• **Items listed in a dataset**
-------

Lemma wp_write_failed e n1 j (Q : Z + Z -> K -> Prop) : srep e c ∅ ∅ ->
  (forall s' c' ip', wrote_file s c k f i ip [] s' c' ip' -> Q (inr j) s') ->
  wp P (write_rest k i n1 j (-1)) (s <| fsys := wfs (wip (fsys s) i lp) e |>) Q.
Proof.
  intros Hs HF. unfold write_rest, when. rewrite (proj2 (Z.ltb_ge 0 _)) by lia. apply wp_bind, wp_ret.
  assert (Hlp : inodes (wip (fsys s) i lp) !! i = Some lp) by (eapply wip_lookup; apply R).
  apply wp_bind. eapply wp_iunlock_held; [exact Hlp|apply R|done|apply R|].
  apply wp_bind. eapply (wp_end_op _ c); [exact Hs|]. intros e2 c2 Hq2 Hc2. rewrite (proj2 (Z.ltb_lt (-1) 0)) by lia. apply wp_ret.
  eapply HF. eapply (wrote_end s c k f i ip [] e2 c lp) in R as W.
  - rewrite same_file in W by apply R. rewrite <- (entry_twice _ _ lp _ e) in W. exact W.
  - pose proof (rd_off _ _ _ _ _ _ R) as Ho. unfold is_u32 in Ho. simpl. lia.
  - apply written_nil; [apply R|apply file_lk, R].
  - exact Hq2.
  - exact Hc2.
Qed.

Lemma wp_write_done e bs c2 p2 ip2 j (Q : Z + Z -> K -> Prop) : srep e c2 p2 ∅ ->
  written (sb (fsys s)) c lp (Z.to_nat (f_off f)) bs c2 ip2 -> (0 < length bs)%nat -> f_off f + Z.of_nat (length bs) < 2 ^ 32 ->
  (forall s' c' ip', wrote_file s c k f i ip bs s' c' ip' -> (forall x, in_disk x -> c' x = c2 x) ->
     Q (inl (j + Z.of_nat (length bs))) s') ->
  wp P (write_rest k i (Z.of_nat (length bs)) j (Z.of_nat (length bs)))
    (s <| fsys := wfs (wip (wip (fsys s) i lp) i ip2) e |>) Q.
Proof.
  intros Hs Hw Hn Hbig HS. unfold write_rest, when. rewrite (proj2 (Z.ltb_lt 0 _)) by lia.
  assert (Hm : i_lk ip2 = i_lk lp /\ i_ref ip2 = i_ref ip) by (by destruct (wn_meta _ _ _ _ _ _ _ Hw) as (a & z & ->)). destruct Hm as [Hm1 Hm2].
  assert (Ho := rd_off _ _ _ _ _ _ R). apply wp_bind. eapply wp_set_file; [apply R|]. set (n1 := length bs) in *.
  replace (f <| f_off ::= fun o => u32 (o + Z.of_nat n1) |>) with (advance f n1)
    by (unfold advance; destruct f; simpl in *; rewrite u32_small by (unfold is_u32 in *; simpl in *; lia); done).
  assert (Hlp2 : inodes (wip (wip (fsys s) i lp) i ip2) !! i = Some ip2) by (eapply wip_lookup, wip_lookup; apply R).
  apply wp_bind. eapply wp_iunlock_held; [exact Hlp2|rewrite Hm1; apply R|by rewrite Hm1|rewrite Hm2; apply R|].
  apply wp_bind. eapply (wp_end_op _ c2); [exact Hs|]. intros e3 c3 Hq3 Hc3. rewrite (proj2 (Z.ltb_ge _ 0)) by lia.
  rewrite Z.eqb_refl. cbv [negb]. apply wp_ret.
  eapply (wrote_end s c k f i ip bs e3 c2 ip2 c3) in R as W; [|done..].
  rewrite <- (wip_wip (fsys s) i lp (unlocked ip2)), <- (entry_twice _ _ ip2 _ e) in W. eapply HS; [exact W|exact Hc3].
Qed.
End rest.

-------

• **Requirement**
Each line holding the word "destruct" must be copied from the data.

• **Answer below**
  assert (Hm : i_lk ip2 = i_lk lp /\ i_ref ip2 = i_ref ip) by (by destruct (wn_meta _ _ _ _ _ _ _ Hw) as (a & z & ->)). destruct Hm as [Hm1 Hm2].
    by (unfold advance; destruct f; simpl in *; rewrite u32_small by (unfold is_u32 in *; simpl in *; lia); done).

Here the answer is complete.